> **ABOUT THIS TASK**
Set out exactly every line of the entries below, starting at the line that holds "if a =? last then mret tt" and stopping after the line that holds "pte ← vm_getpte pgtbl a false;".

> **Saved data entries**
★ ★ ★ ★ ★ ★ ★

Definition vm_getpte (pgtbl va : Z) (alloc : bool) : K Z :=
  if VA_MAX <=? va then panic "vm_getpte: va >= VA_MAX" else vm_walk 2 pgtbl va alloc.

Fixpoint vm_map_loop (fuel : nat) (pgtbl a last pa perm : Z) : K unit :=
  match fuel with
  | O => no_fuel
  | S fuel =>
      pte ← vm_getpte pgtbl a true;
      (if pte =? 0 then panic "vm_mappages: out of memory" else mret tt);;
      write64 pte (Z.lor (Z.lor (PA_TO_PTE pa) perm) PTE_V);;
      if a =? last then mret tt
      else vm_map_loop fuel pgtbl (u64 (a + PGSIZE)) last (u64 (pa + PGSIZE)) perm
  end.

Definition vm_mappages (pgtbl va pa len perm : Z) : K unit :=
  (if len =? 0 then panic "vm_mappages: len == 0" else mret tt);;
  let a := PG_ROUND_DOWN va in
  let last := PG_ROUND_DOWN (u64 (va + len - 1)) in
  vm_map_loop (S (Z.to_nat (u64 (last - a) / PGSIZE))) pgtbl a last pa perm.

Fixpoint vm_unmap_loop (fuel : nat) (pgtbl a end_ : Z) (freeit : bool) : K unit :=
  match fuel with
  | O => no_fuel
  | S fuel =>
      if a <? end_ then
        pte ← vm_getpte pgtbl a false;
        (if pte =? 0 then panic "vm_unmappages: walk" else mret tt);;
        e ← read64 pte;
        (if pte_valid e then mret tt else panic "vm_unmappages: not mapped");;
        (if PTE_FLAGS e =? PTE_V then panic "vm_unmappages: not a leaf" else mret tt);;
        (if freeit then
           let pa := PTE_TO_PA e in
           begin ← gets (λ s, ALLOC_BEGIN (k_syms s));
           let kern_end := u64 (begin + KERNEL_PAGES * PGSIZE) in
           pmem_free pa ((begin <=? pa) && (pa <? kern_end))
         else mret tt);;
        write64 pte 0;;
        vm_unmap_loop fuel pgtbl (u64 (a + PGSIZE)) end_ freeit
      else mret tt
  end.

Definition vm_unmappages (pgtbl va len : Z) (freeit : bool) : K unit :=
  (if va mod PGSIZE =? 0 then mret tt else panic "vm_unmappages: not aligned");;
  vm_unmap_loop (S (Z.to_nat ((len + PGSIZE - 1) / PGSIZE))) pgtbl va (u64 (va + len)) freeit.

Definition kvm_init : K unit :=
  kp ← alloc_pgtbl;
  modify (set_kpgtbl kp);;
  (if kp =? 0 then panic "kvm_init: alloc failed" else mret tt);;
  vm_mappages kp UART_BASE UART_BASE PGSIZE (Z.lor PTE_R PTE_W);;
  vm_mappages kp VIRTIO0 VIRTIO0 PGSIZE (Z.lor PTE_R PTE_W);;
  vm_mappages kp PLIC_BASE PLIC_BASE 0x400000 (Z.lor PTE_R PTE_W);;
  syms ← gets k_syms;
  vm_mappages kp KERNEL_BASE KERNEL_BASE (u64 (etext syms - KERNEL_BASE)) (Z.lor PTE_R PTE_X);;
  vm_mappages kp (etext syms) (etext syms) (u64 (PHYSTOP - etext syms)) (Z.lor PTE_R PTE_W);;
  vm_mappages kp TRAMPOLINE (trampoline syms) PGSIZE (Z.lor PTE_R PTE_X);;
  pa ← pmem_alloc true;
  (if pa =? 0 then panic "kvm_init: kstack alloc failed" else mret tt);;
  vm_mappages kp (KSTACK 0) pa PGSIZE (Z.lor PTE_R PTE_W).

★ ★ ★ ★ ★ ★ ★

> **ANSWER TO THE EXERCISE**
      if a =? last then mret tt
      else vm_map_loop fuel pgtbl (u64 (a + PGSIZE)) last (u64 (pa + PGSIZE)) perm
  end.

Definition vm_mappages (pgtbl va pa len perm : Z) : K unit :=
  (if len =? 0 then panic "vm_mappages: len == 0" else mret tt);;
  let a := PG_ROUND_DOWN va in
  let last := PG_ROUND_DOWN (u64 (va + len - 1)) in
  vm_map_loop (S (Z.to_nat (u64 (last - a) / PGSIZE))) pgtbl a last pa perm.

Fixpoint vm_unmap_loop (fuel : nat) (pgtbl a end_ : Z) (freeit : bool) : K unit :=
  match fuel with
  | O => no_fuel
  | S fuel =>
      if a <? end_ then
        pte ← vm_getpte pgtbl a false;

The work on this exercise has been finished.